In particular, we can use the following rules (which you can confirm componentwise):

  1. If matrix $\mat{A}$ does not depend on the entries in vector $\mat x$, then $\frac{\partial}{\partial \mat x}(\mat A\mat x)=\mat A$.
  2. If the matrices $\mat A$ and $\mat B$ may depend on the entries in vector $\mat x$, then $\frac{\partial }{\partial \mat x}(\mat A\mat B) = \frac{\partial \mat A}{\partial \mat x}\mat B + \mat A\frac{\partial \mat B}{\partial \mat x}$. This holds even in the special case that $\mat{A}$ and $\mat {B}$ are vectors.
  3. The derivative of a sum is the sum of the derivatives.
  4. The derivative of the transpose is the transpose of the derivative.
  5. The transpose of a sum is the sum of the transpose.

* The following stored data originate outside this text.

Definition initialize_ipv4_header (m : rte_mbuf) (src_addr dst_addr pkt_data_len : Z) : rte_mbuf :=
  let pkt_len := u16 (u16 pkt_data_len + sizeof_ipv4_hdr) in
  m <| ip := {| version_ihl := IP_VHL_DEF; type_of_service := 0;
                total_length := rte_cpu_to_be_16 pkt_len; packet_id := 0; fragment_offset := 0;
                time_to_live := IP_DEFTTL; next_proto_id := 0; hdr_checksum := 0;
                src_addr := src_addr; dst_addr := dst_addr |} |>
    <| l2_len := sizeof_ether_hdr |> <| l3_len := pkt_len |>
    <| ol_flags := Z.lor (ol_flags m) PKT_TX_IP_CKSUM |>.

Definition mac (ctx : dpdk_context_t) (mc port : Z) : C Z :=
  row ← aget (mc_addresses ctx) mc; aget row port.

(** [rte_memcpy(ip + 1, data, size)] and the lengths. *)
Definition fill (m : rte_mbuf) (data : list Z) (size : Z) : C rte_mbuf :=
  if (0 <=? size) && (size <=? Z.of_nat (length data)) && (size <=? room m) then
    let total := sizeof_ether_hdr + sizeof_ipv4_hdr + size in
    mret (m <| payload := take (Z.to_nat size) data |> <| pkt_len := u32 total |>
            <| data_len := u16 total |>)
  else fail UB.

Definition set_eth (m : rte_mbuf) (d s : Z) : rte_mbuf :=
  m <| eth := {| d_addr := d; s_addr := s; ether_type := rte_cpu_to_be_16 ETHER_TYPE_IPv4 |} |>.

Definition cyclone_prep_mbuf (ctx : dpdk_context_t) (dst dst_q : Z) (m : rte_mbuf)
    (data : list Z) (size : Z) : C rte_mbuf :=
  port ← queue2port dst_q (ports ctx);
  dst_qindex ← queue_index_at_port dst_q (ports ctx);
  d ← mac ctx dst port;
  s ← mac ctx (me ctx) port;
  fill (initialize_ipv4_header (set_eth m d s) magic_src_ip dst_qindex size) data size.

Definition cyclone_prep_mbuf_server2client (ctx : dpdk_context_t) (port dst dst_q : Z)
    (m : rte_mbuf) (data : list Z) (size : Z) : C rte_mbuf :=
  d ← mac ctx dst 0;
  s ← mac ctx (me ctx) port;
  fill (initialize_ipv4_header (set_eth m d s) magic_src_ip dst_q size) data size.

Definition cyclone_prep_mbuf_client2server (ctx : dpdk_context_t) (port dst dst_q : Z)
    (m : rte_mbuf) (data : list Z) (size : Z) : C rte_mbuf :=
  d ← mac ctx dst port;
  s ← mac ctx (me ctx) 0;
  fill (initialize_ipv4_header (set_eth m d s) magic_src_ip dst_q size) data size.

Definition cyclone_prep_eth (ctx : dpdk_context_t) (port dst : Z) (m : rte_mbuf) : C rte_mbuf :=
  d ← mac ctx dst port;
  s ← mac ctx (me ctx) port;
  mret (set_eth m d s).

(** ** Sending

    [X] is what the device takes: a packet or a chain of buffers. *)
Context {X : Type} (tx_buffer : Z → Z → Z → X → C Z) (tx_buffer_flush : Z → Z → Z → C Z).

Definition cyclone_tx (ctx : dpdk_context_t) (m : X) (q : Z) : C Z :=
  port ← queue2port q (ports ctx);
  qindex ← queue_index_at_port q (ports ctx);
  sent ← tx_buffer port qindex q m;
  flushed ← tx_buffer_flush port qindex q;
  total ← iadd sent flushed;
  mret (if total =? 0 then -1 else 0).

Definition cyclone_buffer_pkt (ctx : dpdk_context_t) (port : Z) (m : X) (q : Z) : C Z :=
  qindex ← queue_index_at_port q (ports ctx);
  tx_buffer port qindex q m.
Definition cyclone_flush_buffer (ctx : dpdk_context_t) (port q : Z) : C Z :=
  qindex ← queue_index_at_port q (ports ctx);
  tx_buffer_flush port qindex q.

(** ** Receiving *)
Record dpdk_rx_buffer_t := mk_rx { burst : list rte_mbuf; buffered : Z; consumed : Z }.
#[export] Instance rx_buffer_fields : FieldsOf dpdk_rx_buffer_t :=
  λ r, mk_rx (burst r) (buffered r) (consumed r).

(** [rte_eth_rx_burst]: at most the number of packets asked for. *)
Context (rx_burst : Z → Z → Z → C (list rte_mbuf)) (pktmbuf_free : rte_mbuf → C ())
  (current_time : C Z).

Definition cyclone_rx_burst (port q burst_size : Z) : C (list rte_mbuf) :=
  rx_burst port q burst_size.

(** One packet out of the buffer: the result is [-1] or the size of the message
    copied to the caller's buffer of [size] bytes.  The copy is not checked
    against [size]. *)
Definition accept_packet (m : rte_mbuf) (size : Z) : C (Z * list Z) :=
  if negb (ether_type (eth m) =? rte_cpu_to_be_16 ETHER_TYPE_IPv4) then
    pktmbuf_free m ;; mret (-1, [])
  else if negb (src_addr (ip m) =? magic_src_ip) then pktmbuf_free m ;; mret (-1, [])
  else if data_len m <=? sizeof_ether_hdr + sizeof_ipv4_hdr then pktmbuf_free m ;; mret (-1, [])
  else
    let msg_size := data_len m - (sizeof_ether_hdr + sizeof_ipv4_hdr) in
    if (msg_size <=? size) && (msg_size <=? Z.of_nat (length (payload m)))
    then pktmbuf_free m ;; mret (msg_size, take (Z.to_nat msg_size) (payload m)) else fail UB.

(** An empty buffer is filled again. *)
Definition rx_refill (port q : Z) (buf : dpdk_rx_buffer_t) : C dpdk_rx_buffer_t :=
  if buffered buf =? consumed buf then
    pkts ← cyclone_rx_burst port q PKT_BURST;
    mret (mk_rx pkts (Z.of_nat (length pkts)) 0)
  else mret buf.
Definition cyclone_rx_buffered (port q : Z) (buf : dpdk_rx_buffer_t) (size : Z)
  : C (Z * list Z * dpdk_rx_buffer_t) :=
  buf ← rx_refill port q buf;
  if consumed buf <? buffered buf then
    m ← aget (burst buf) (consumed buf);
    '(rc, data) ← accept_packet m size;
    mret (rc, data, mk_rx (burst buf) (buffered buf) (consumed buf + 1))
  else mret (-1, [], buf).

(** [cyclone_rx_timeout]; [None] when the fuel runs out before the clock has
    passed the deadline. *)
Fixpoint rx_wait (fuel : nat) (port q : Z) (buf : dpdk_rx_buffer_t) (size mark timeout_usecs : Z)
  : C (option (Z * list Z * dpdk_rx_buffer_t)) :=
  match fuel with
  | O => mret None
  | Datatypes.S fuel =>
    '(rc, data, buf) ← cyclone_rx_buffered port q buf size;
    if 0 <=? rc then mret (Some (rc, data, buf)) else
    now ← current_time;
    if timeout_usecs <=? u64 (now - mark) then mret (Some (rc, data, buf))
    else rx_wait fuel port q buf size mark timeout_usecs
  end.
Definition cyclone_rx_timeout (fuel : nat) (port q : Z) (buf : dpdk_rx_buffer_t)
    (size timeout_usecs : Z) : C (option (Z * list Z * dpdk_rx_buffer_t)) :=
  mark ← current_time;
  rx_wait fuel port q buf size mark timeout_usecs.
End comm.

(** ** Rules *)
Lemma wp_queue2port {S} q n E (Q : Z → S → Prop) s :
  0 ≤ q → 0 < n → wp (queue2port q n) E Q s ↔ Q (q mod n) s.
Proof. apply wp_irem. Qed.
Lemma wp_queue_index {S} q n E (Q : Z → S → Prop) s :
  0 ≤ q ≤ INT_MAX → 0 < n → wp (queue_index_at_port q n) E Q s ↔ Q (q / n) s.
Proof.
  intros Hq Hn. unfold queue_index_at_port, idiv. replace (n =? 0) with false by lia.
  rewrite Z.quot_div_nonneg, wp_int_of by lia. pose proof (Z.div_pos q n ltac:(lia) ltac:(lia)).
  pose proof (Z.div_le_upper_bound q n q ltac:(lia)).
  by replace (in_int _) with true by (unfold in_int, INT_MIN, INT_MAX in *; nia).
Qed.
Lemma wp_mac {S} ctx mc port row a E (Q : Z → S → Prop) s :
  zlookup (mc_addresses ctx) mc = Some row → zlookup row port = Some a →
  wp (mac ctx mc port) E Q s ↔ Q a s.
Proof. intros Hr Ha. unfold mac, aget. by rewrite wp_bind, !wp_deref, Hr, wp_deref, Ha. Qed.

(** ** Properties *)

(** Queues are spread over the ports without collision.  Queue [q] of [n] is
    the [queue_index_at_port]-th queue of port [queue2port], a valid position
    there, and every position of every port belongs to exactly one queue. *)
Theorem queue_mapping_bijective {S} (s : S) n p :
  0 < p ≤ INT_MAX → 0 ≤ n ≤ INT_MAX →
  (∀ q, 0 ≤ q < n → ∃ port idx cnt, queue2port q p s = Ret port s
     ∧ queue_index_at_port q p s = Ret idx s ∧ num_queues_at_port port n p s = Ret cnt s
     ∧ 0 ≤ port < p ∧ 0 ≤ idx < cnt ∧ q = idx * p + port)
  ∧ (∀ port idx cnt, 0 ≤ port < p → num_queues_at_port port n p s = Ret cnt s → 0 ≤ idx < cnt →
     ∃ q, 0 ≤ q < n ∧ queue2port q p s = Ret port s ∧ queue_index_at_port q p s = Ret idx s).
Proof.
  intros Hp Hn.
  assert (∀ q, 0 ≤ q ≤ n → irem q p s = Ret (q mod p) s ∧ idiv q p s = Ret (q / p) s
    ∧ 0 ≤ q mod p < p ∧ 0 ≤ q / p ∧ q = q / p * p + q mod p) as Hq.
  { intros q Hq. unfold irem, idiv, int_of. replace (p =? 0) with false by lia.
    rewrite Z.rem_mod_nonneg, Z.quot_div_nonneg by lia.
    pose proof (Z.div_pos q p ltac:(lia) ltac:(lia)). pose proof (Z.div_le_upper_bound q p q ltac:(lia)).
    pose proof (Z.mod_pos_bound q p ltac:(lia)). pose proof (Z_div_mod_eq_full q p).
    replace (in_int (q / p)) with true by (unfold in_int, INT_MIN, INT_MAX in *; nia).
    split_and!; try done; lia. }
  destruct (Hq n ltac:(lia)) as (Hrn & Hdn & Hmn & Hnn & Hen).
  assert (∀ port, num_queues_at_port port n p s =
    if port <? n mod p then iadd (n / p) 1 s else Ret (n / p) s) as Hcnt.
  { intros port. unfold num_queues_at_port, mbind, M_bind. rewrite Hdn, Hrn. by case_match. }
  assert (n mod p ≠ 0 → in_int (n / p + 1) = true) as Hin.
  { intros. unfold in_int, INT_MIN, INT_MAX in *. nia. }
  split.
  - intros q Hlt. destruct (Hq q ltac:(lia)) as (Hr & Hd & Hm & Hdp & He).
    eexists _, _, (if q mod p <? n mod p then n / p + 1 else n / p).
    split_and!; [exact Hr|exact Hd| |lia|lia|lia| |done].
    + rewrite Hcnt. case_match; [|done]. unfold iadd, int_of. by rewrite Hin by lia.
    + case_match; nia.
  - intros port idx cnt Hport Hc Hidx. rewrite Hcnt in Hc.
    assert (cnt = if port <? n mod p then n / p + 1 else n / p) as ->.
    { revert Hc. case_match; [|by intros [= <-]]. unfold iadd, int_of. rewrite Hin by lia. by intros [= <-]. }
    exists (idx * p + port). assert (0 ≤ idx * p + port < n) as Hb by (case_match; nia).
    destruct (Hq (idx * p + port) ltac:(lia)) as (Hr & Hd & _). unfold queue2port, queue_index_at_port.
    rewrite Hr, Hd, Z.add_comm, Z_mod_plus_full, Z.div_add, Z.mod_small, Z.div_small by lia.
    split_and!; done || lia.
Qed.

Lemma queue_mapping_bijective_witness :
  ∃ port idx cnt, queue2port 5 2 tt = Ret port tt ∧ queue_index_at_port 5 2 tt = Ret idx tt
    ∧ num_queues_at_port port 7 2 tt = Ret cnt tt ∧ 0 ≤ port < 2 ∧ 0 ≤ idx < cnt
    ∧ 5 = idx * 2 + port.
Proof.
  apply (queue_mapping_bijective tt 7 2); [by vm_compute|by vm_compute|lia].
Defined.
Lemma wp_upd_packet q f E Q s :
  wp (upd_packet q f) E Q s ↔
  match packets (world s) !! q with
  | Some k => Q tt (s <| world := world s <| packets := <[q := f k]> (packets (world s)) |> |>)
  | None => E UB
  end.
Proof.
  unfold upd_packet, get_packet, get_w, wp, mbind, M_bind, deref. simpl.
  by destruct (packets (world s) !! q).
Qed.
Lemma keeps_upd_mbuf p f :
  (∀ k, segments (f k) = segments k) → Pres (keeps p) (upd_packet p f).
Proof.
  intros Hf s. rewrite wp_upd_packet. destruct (packets (world s) !! p) as [k|] eqn:Hk; [|done].
  split; unfold others, segs; simpl; [intros q Hq; by rewrite lookup_insert_ne|].
  rewrite lookup_insert_eq, Hk. simpl. by rewrite Hf.
Qed.
Lemma others_upd_packet p f : Pres (others p) (upd_packet p f).
Proof.
  intros s. rewrite wp_upd_packet. destruct (packets (world s) !! p) as [k|] eqn:Hk; [|done].
  intros q Hq. simpl. by rewrite lookup_insert_ne.
Qed.
Lemma keeps_adj_or_exit op p len : Pres (keeps p) (adj_or_exit op p len).
Proof. unfold adj_or_exit. pres. by apply keeps_upd_mbuf. Qed.
#[local] Hint Resolve keeps_adj_or_exit : pres.
Lemma keeps_adjust_head p : Pres (keeps p) (adjust_head pktmbuf_adj pktmbuf_prepend p).
Proof. unfold adjust_head. pres. Qed.
Lemma others_spread p rpc :
  Pres (others p) (spread refcnt_update pktmbuf_free tsc pktmbuf_adj quorum_enqueue p rpc).
Proof. unfold spread, upd_rpc. pres. apply others_upd_packet. Qed.
#[local] Hint Resolve keeps_adjust_head others_spread : pres.

(** ** One packet *)
Lemma wp_rel {A B} (R : relation St) (m : M St A) (k : A → M St B) Q s :
  Pres R m → (∀ a s', R s s' → wp (k a) any Q s') → wp (m ≫= k) any Q s.
Proof.
  intros Hm Hk. rewrite wp_bind. eapply wp_mono; [apply Hm|done|]. intros a s' Hc. by apply Hk.
Qed.

Inductive batch_step p acc s acc' s' : Prop :=
| step_dropped : acc' = acc → others p s s' → batch_step p acc s acc' s'
| step_fresh e c :
    acc' = acc ++ [(e, c)] → data_buf e = p → c ≤ 1 → keeps p s s' → batch_step p acc s acc' s'
| step_chained a0 e c len a b :
    acc = a0 ++ [(e, c)] → acc' = a0 ++ [(e <| RaftNode.data_len := len |>, c + 1)] →
    c < CHAIN_SZ → len ≤ MSG_MAXSIZE →
    (∀ q, q ≠ p → q ≠ data_buf e → packets (world s') !! q = packets (world s) !! q) →
    segs s (data_buf e) = Some a → segs s p = Some b → segs s' (data_buf e) = Some (a ++ b) →
    batch_step p acc s acc' s'.
(** C24: an executor gives back what it holds exactly once.  In a round that
    returns, either the ring was empty and nothing has changed, or the first word it
    delivered was a quorum, the next two, waited for one after the other, a packet and
    a request; then that packet is freed once, as the last thing, and the place that
    request takes among those of its client is given back once: by the only core of
    the request at its quorum, or by the lowest one at quorum 0.  The counts are those
    of one client; the threads that run while a request on several cores waits in the
    rendezvous are taken to leave that client's counts alone and may do anything to
    the other clients' counts and to the cores. *)
Theorem executor_round_releases fuel ck s s' :
  executor_round ctx pktmbuf_alloc pktmbuf_free tx_buffer tx_buffer_flush ring_dequeue rpc_callback
    gc_callback rpc_bytes resp_junk read_rep read_snapshot packet_wal interfere executor_threads tid
    fuel ck s = Ret tt s' →
  ∃ o d, ring_dequeue tid (edev s) = Ret o d ∧
  match o with
  | None => s' = s <| edev := d |>
  | Some w => ∃ quorum p rpc s1 s2, w = RQuorum quorum
      ∧ dequeue_spin ring_dequeue tid fuel (s <| edev := d |>) = Ret (RPacket p) s1
      ∧ dequeue_spin ring_dequeue tid fuel s1 = Ret (RRpc rpc) s2
      ∧ given_back quorum p rpc s s'
  end.
Proof.
  unfold executor_round. unfold mbind at 1, M_bind at 1, on_edev at 1.
  destruct (ring_dequeue tid (edev s)) as [o d|]; [|done]. intros Hrun. exists o, d. split; [done|].
  assert (holds s (s <| edev := d |>)) as Hs by (split; [done|exists []; by rewrite app_nil_r]).
  destruct o as [[quorum|p|rpc]|]; [|done|done|by injection Hrun].
  revert Hrun. unfold mbind at 1, M_bind at 1.
  destruct (dequeue_spin _ _ _ (s <| edev := d |>)) as [m s1|] eqn:Hm; [|done].
  apply (pres_run _ _ _ _ _ (holds_dequeue_spin fuel)) in Hm as Hs1.
  unfold mbind at 1, M_bind at 1. destruct (dequeue_spin _ _ _ s1) as [b s2|] eqn:Hb; [|done].
  apply (pres_run _ _ _ _ _ (holds_dequeue_spin fuel)) in Hb as Hs2.
  destruct m as [|p|]; try done. destruct b as [| |rpc]; try done. intros Hrun.
  exists quorum, p, rpc, s1, s2. split_and!; [done|done|done|].
  refine (wp_any_ret _ (λ _ s', given_back quorum p rpc s s') s2 tt s' _ Hrun).
  assert (holds s s2) as Hs02 by (etrans; [exact Hs|]; by etrans).
  eapply wp_holds; [apply holds_on_edev|exact Hs02|]. intros wal s3 Hs3.
  eapply wp_holds; [apply holds_exec|exact Hs3|]. intros u s4 Hs4. by apply release_wp.
Qed.
End releases.

(** ** The answer to a committed request *)
Section answers.
Context {D : Type}.
Context (ctx : dpdk_context_t) (pktmbuf_alloc : Z → M D (option rte_mbuf))
  (tx_buffer : Z → Z → Z → rte_mbuf → M D Z) (tx_buffer_flush : Z → Z → Z → M D Z)
  (rpc_callback : list Z → Z → rpc_cookie_t → M D rpc_cookie_t)
  (gc_callback : rpc_cookie_t → M D ()) (rpc_bytes : rpc_t → list Z) (resp_junk : rpc_t)
  (read_rep : Z → M D Z) (read_snapshot : Z → M D Z)
  (interfere : M (exst D) ()) (executor_threads tid : Z).
Implicit Types (s : exst D) (d : D).

(** The decision on packet [p] is [v] and shows after [undecided d] more reads;
    the other calls do not delay it. *)
Context (undecided : D → nat) (p quorum v snap : Z) (app : list Z → Z → rpc_cookie_t → rpc_cookie_t).
Record device_runs : Prop := {
  dr_waits : ∀ d n, undecided d = S n →
    ∃ d', read_rep p d = Ret REP_UNKNOWN d' ∧ undecided d' = n;
  dr_decided : ∀ d, undecided d = 0%nat → ∃ d', read_rep p d = Ret v d' ∧ undecided d' = 0%nat;
  dr_snapshot : ∀ d, ∃ d', read_snapshot quorum d = Ret snap d' ∧ undecided d' = undecided d;
  dr_alloc : ∀ q d, ∃ o d', pktmbuf_alloc q d = Ret o d' ∧ undecided d' = undecided d
    ∧ ∀ m, o = Some m → MSG_MAXSIZE ≤ room m;
  dr_tx : ∀ port qi q m d, ∃ n d', tx_buffer port qi q m d = Ret n d' ∧ undecided d' = undecided d
    ∧ 0 ≤ n ≤ 1;
  dr_flush : ∀ port qi q d, ∃ n d', tx_buffer_flush port qi q d = Ret n d'
    ∧ undecided d' = undecided d ∧ 0 ≤ n ≤ PKT_BURST;
  dr_app : ∀ data len ck d, ∃ d', rpc_callback data len ck d = Ret (app data len ck) d'
    ∧ undecided d' = undecided d;
  dr_gc : ∀ ck d, ∃ d', gc_callback ck d = Ret tt d' ∧ undecided d' = undecided d
}.
Context (Hdev : device_runs) (Hv : v ≠ REP_UNKNOWN).

(** The client [req] came from can be reached from this core's queue. *)
Record reachable_client (req : rpc_t) : Prop := {
  rc_ports : 0 < ports ctx ≤ INT_MAX;
  rc_queue : 0 ≤ reply_queue ctx tid ≤ INT_MAX;
  rc_client : ∃ row a, zlookup (mc_addresses ctx) (requestor req) = Some row ∧ zlookup row 0 = Some a;
  rc_me : ∃ row a, zlookup (mc_addresses ctx) (me ctx) = Some row
    ∧ zlookup row (reply_queue ctx tid mod ports ctx) = Some a;
  rc_bytes : ∀ r, Z.of_nat (length (rpc_bytes r)) = sizeof_rpc
}.

(** The pool has no buffer for an answer, which ends the process. *)
Definition no_buffer (f : fault) : Prop :=
  f = Exit (-1) ∧ ∃ d d', pktmbuf_alloc (reply_queue ctx tid) d = Ret None d'.

(** Everything of the state but the device. *)
Definition same_exec s s' : Prop := cores s' = cores s ∧ inflight s' = inflight s.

Hence, given that the terms $\mathbf{X}$ and $\mathbf{y}$ do not depend on the vector $\beta$, we find the following results:

  1. $\frac{\partial }{\partial \beta}(\mat y - \mat X \beta ) = -\mat X$
  2. $\frac{\partial }{\partial \beta}(\mat y - \mat X \beta )^\top = -\mat X^\top$
  3. $$\begin{align*}\frac{\partial }{\partial \beta}(\mat y - \mat X \beta )^\top(\mat y - \mat X \beta) &= -\mat X^\top (\mat y - \mat X \beta) - (\mat y - \mat X \beta)^\top \mat X\\&=-\mat X^\top \mat y + \mat X^\top\mat X\beta - \mat y^\top \mat X - \beta^\top\mat X^\top \mat X \\ &= (-\mat X^\top \mat y + \mat X^\top\mat X\beta) + (-\mat X^\top \mat y + \mat X^\top\mat X\beta)^\top \\ &= 2(-\mat X^\top \mat y + \mat X^\top \mat X\beta) &\{\alpha^\top = \alpha \text{, when }\alpha\text{ is a scalar}\}\\ &= -2\mat{X}^\top(\mat y - \mat X \beta)&\{\text{factor out }-\mat{X}^\top\} \\\end{align*}$$

And this last term is equal to zero if and only if

$$\mat X^\top (\mat y - \mat X \beta) = 0.$$

This system comprises the “normal equations” that show at what value of $\beta$ the quadratic $(\mat y - \mat X \beta)^\top(\mat y - \mat X \beta)$ has a critical point.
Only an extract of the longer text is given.